Upon finishing her degree, she joined the Auxiliary Territorial Service and was assigned to work at the Bletchley Park codebreaking centre in Buckinghamshire. Her painstaking task was to examine slips of paper looking for repetitions or duplicates – if she found some repetition, there was a little excitement and she would take the slips to someone else for them to work on.
Jacqueline had found Oxford rather cold and lonely, and enjoyed the spirit of camaraderie she found at the ATS – she always emphasised that the achievements at Bletchley were the result of teamwork.
After the war, she became a children’s librarian and then an archivist at Hatfield House in Hertfordshire. She met Walter Woodfill, a US historian with a particular interest in early music, when he visited Hatfield to examine manuscripts in the library there, and they married in London in 1956.

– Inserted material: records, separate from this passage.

(** * engagement_script.py: pacing and resilience layer

    A shallow embedding of [engagement_script.py].  The Python process is
    modelled by explicit state passing: a [World] holds the state the script
    owns (proxy cursor, metrics, daily counter, the files it writes) and the
    state of everything outside it ([env]: the instagrapi client and the
    platform behind it, the clock, the random generator, the console).

    Conventions.
    - Python [int] is [Z]; list positions are [nat]; [float] seconds are
      exact rationals [Q] (rounding of binary floating point is not
      modelled).
    - A computation is a function [World -> outcome A * World].  It returns,
      raises a Python exception, or exceeds the bound [fuel] on the depth of
      the recursion of [_secure_request] ([Diverge]).  The recursion limit
      of the interpreter and its RecursionError are not modelled: a run
      that would need more depth than [fuel] has no result here.
    - The client raises exceptions of class [Exception] only.
    - Calls of the [logging] module change nothing that the script reads back
      and raise nothing (a handler that fails reports it on stderr); they
      are left out.  The audit file written by [log_event_json], the console
      line written by [print] and the files the script opens itself are
      kept.  Opening those files for writing, and writing them, is taken to
      succeed; [print] fails when the encoding of the console lacks a
      character of the line.
    - last_run.json can be absent, hold bytes that are not text, text that
      is not JSON, or a JSON value that is not an object; the keys of an
      object hold values of the types the script writes.  proxies.txt
      and session.json, when they are there, hold text, and session.json
      holds settings or text that is not JSON.
    - Readings of a [datetime] clock are in microseconds, its resolution;
      [time.time()] and the sleeps are in seconds.
    - The wrappers [secure_story_seen] and [secure_account_insights] have no
      caller in the script and are left out. *)

From Stdlib Require Import ZArith QArith Ascii String List Bool Arith Lia Lqa.
From Stdlib Require Import Permutation.
Import ListNotations.

Close Scope Q_scope.

Set Implicit Arguments.

(** ** Python exceptions *)

(** What a call of the instagrapi client can raise.  [LoginRequired] and
    [TwoFactorRequired] are subclasses of [ClientError]; [OtherError] is any
    exception that is an [Exception] and not a [ClientError]. *)
Inductive api_exn : Type :=
| LoginRequired
| TwoFactorRequired
| ClientError
| OtherError.

(** What can travel up the Python stack of the script. *)
Inductive exn : Type :=
| Api (e : api_exn)
| IndexError
| JSONDecodeError
| UnicodeDecodeError
| UnicodeEncodeError
| AttributeError
| EnterpriseSecurityException   (* Exception("EnterpriseSecurityException") *)
| SystemExit (code : Z).           (* sys.exit(code) *)

Definition is_ClientError (e : exn) : bool :=
  match e with
  | Api LoginRequired | Api TwoFactorRequired | Api ClientError => true
  | _ => false
  end.

(** [SystemExit] derives from [BaseException], not from [Exception]. *)
Definition is_Exception (e : exn) : bool :=
  match e with
  | SystemExit _ => false
  | _ => true
  end.

Inductive outcome (A : Type) : Type :=
| Return (a : A)
| Raise (e : exn)
| Diverge.

Arguments Raise {A} e.
Arguments Diverge {A}.

(** ** Data of the platform *)

Record UserInfo : Type := mkUserInfo { is_private : bool; follower_count : Z }.

(** A [datetime]: the reading of a wall clock and, for an aware value, the
    offset of that clock from UTC ([tzinfo]). *)
Record datetime : Type := mkDatetime { wall : Z; tzinfo : option Z }.

(** d.replace(tzinfo=None): the same reading, the zone dropped. *)
Definition replace_tzinfo_None (d : datetime) : datetime :=
  mkDatetime (wall d) None.

Record Media : Type := mkMedia { media_id : string; taken_at : datetime }.
Record Story : Type := mkStory { story_id : string }.

(** The calls the script makes on the client, with their arguments. *)
Inductive api_call : Type :=
| CLogin (verification_code : option string)
| CUserIdFromUsername (username : string)
| CUserInfo (user_id : Z)
| CUserFollowers (user_id : Z) (amount : Z)
| CUserMedias (user_id : Z) (amount : option Z)
| CUserStories (user_id : Z)
| CMediaLike (id : string)
| CStoryLike (id : string).

Inductive reply (A : Type) : Type :=
| Ok (a : A)
| Err (e : api_exn).

Arguments Err {A} e.

(** ** The outside of the process

    [P] is the state of whatever the script talks to.  Every client call may
    change it and answers with a value or an exception. *)
Class Env (P : Type) : Type := {
  (* os.getenv *)
  USERNAME : string;
  PASSWORD : string;
  (* instagrapi.Client *)
  login : string -> string -> option string -> P -> reply unit * P;
  user_id_from_username : string -> P -> reply Z * P;
  user_info : Z -> P -> reply UserInfo * P;
  user_followers : Z -> Z -> P -> reply (list Z) * P;
  user_medias : Z -> option Z -> P -> reply (list Media) * P;
  user_stories : Z -> P -> reply (list Story) * P;
  media_like : string -> P -> reply unit * P;
  story_like : string -> P -> reply unit * P;
  set_proxy : string -> P -> P;
  set_user_agent : string -> P -> P;
  set_settings : string -> P -> P;
  get_settings : P -> string;
  (* datetime, time *)
  now_hour : P -> Z;               (* datetime.now().hour *)
  today : P -> string;             (* datetime.today().strftime("%Y-%m-%d") *)
  now : P -> Z;                    (* datetime.now(): local wall clock *)
  utcoffset : P -> Z;              (* offset of the local clock from UTC *)
  time_time : P -> Q;              (* time.time() *)
  sleep : Q -> P -> P;             (* time.sleep *)
  (* random: the 53 bits behind random.random() *)
  getrandbits : P -> N * P;
  (* input() *)
  input : P -> string * P;
  (* sys.stdout: whether its encoding has every character of a line *)
  stdout_encodes : string -> P -> bool
}.

(** ** State owned by the script *)

Record ProxyManager : Type := mkProxyManager {
  proxies : list string;
  index : nat
}.

(** [EnhancedPerformanceMonitor.metrics]; the keys "engagements" and
    "reciprocity" are never written by a caller and stay at their initial
    value. *)
Record Metrics : Type := mkMetrics {
  api_calls : nat;
  errors : nat;
  response_times : list Q;
  hourly_engagement : list (Z * nat)
}.

(** What last_run.json holds: a JSON object, with the keys "date" and
    "count" (an absent key is [None]), or something the tracker cannot
    use. *)
Inductive LastRun : Type :=
| mkLastRun (lr_date : option string) (lr_count : option Z)
| NotAnObject            (* a JSON value that is not an object *)
| NotJSON                (* text that json.load rejects *)
| NotText.               (* bytes that are not text in the encoding of open *)

Inductive json : Type :=
| JStr (s : string)
| JNum (q : Q).

Record AuditEntry : Type := mkAuditEntry {
  event : string;
  details : list (string * json)
}.

Record Files : Type := mkFiles {
  last_run_file : option LastRun;          (* None: no such file *)
  session_file : option (option string);   (* Some None: present, not JSON *)
  proxy_file : option (list string);       (* the lines of proxies.txt *)
  metrics_file : list Metrics;
  audit_log : list AuditEntry
}.

Record World (P : Type) : Type := mkWorld {
  env : P;
  proxy_manager : ProxyManager;
  metrics : Metrics;
  likes_today : Z;
  files : Files;
  (* what the outside observes *)
  calls : list (api_call * option api_exn);   (* client calls, in order *)
  slept : list Q;                             (* arguments of time.sleep *)
  stdout : list string
}.

(** Field updates. *)
Section Updates.

Context {P : Type}.

Definition with_env (p : P) (w : World P) : World P :=
  mkWorld p (proxy_manager w) (metrics w) (likes_today w) (files w)
          (calls w) (slept w) (stdout w).

Definition with_proxy_manager (pm : ProxyManager) (w : World P) : World P :=
  mkWorld (env w) pm (metrics w) (likes_today w) (files w)
          (calls w) (slept w) (stdout w).

Definition with_metrics (m : Metrics) (w : World P) : World P :=
  mkWorld (env w) (proxy_manager w) m (likes_today w) (files w)
          (calls w) (slept w) (stdout w).

Definition with_likes_today (n : Z) (w : World P) : World P :=
  mkWorld (env w) (proxy_manager w) (metrics w) n (files w)
          (calls w) (slept w) (stdout w).

Definition with_files (f : Files) (w : World P) : World P :=
  mkWorld (env w) (proxy_manager w) (metrics w) (likes_today w) f
          (calls w) (slept w) (stdout w).

Definition with_calls (c : list (api_call * option api_exn)) (w : World P)
  : World P :=
  mkWorld (env w) (proxy_manager w) (metrics w) (likes_today w) (files w)
          c (slept w) (stdout w).

Definition with_slept (s : list Q) (w : World P) : World P :=
  mkWorld (env w) (proxy_manager w) (metrics w) (likes_today w) (files w)
          (calls w) s (stdout w).

Definition with_stdout (s : list string) (w : World P) : World P :=
  mkWorld (env w) (proxy_manager w) (metrics w) (likes_today w) (files w)
          (calls w) (slept w) s.

End Updates.

(** ** The monad of the script *)
Section Monad.

Context {P : Type}.

Definition M (A : Type) : Type := World P -> outcome A * World P.

Definition ret {A} (a : A) : M A := fun w => (Return a, w).

Definition raise {A} (e : exn) : M A := fun w => (Raise e, w).

Definition diverge {A} : M A := fun w => (Diverge, w).

Definition bind {A B} (m : M A) (k : A -> M B) : M B :=
  fun w =>
    match m w with
    | (Return a, w') => k a w'
    | (Raise e, w') => (Raise e, w')
    | (Diverge, w') => (Diverge, w')
    end.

Thereafter they lived in Delaware and California, where they brought up their three children, Celia, John and Thomas. Jacqueline was an ardent volunteer worker at the University of California at Davis arboretum, and at the University of California at Berkeley botanical garden.
Following Walter’s death in 1987, Jacqueline returned to the UK. She settled in Iffley, Oxfordshire, where she spent happy years gardening, minding cats, walking dogs, working in the village shop, ringing the Iffley church bells and reading.
In addition to her children, she is survived by two grandchildren, Nika and Ian.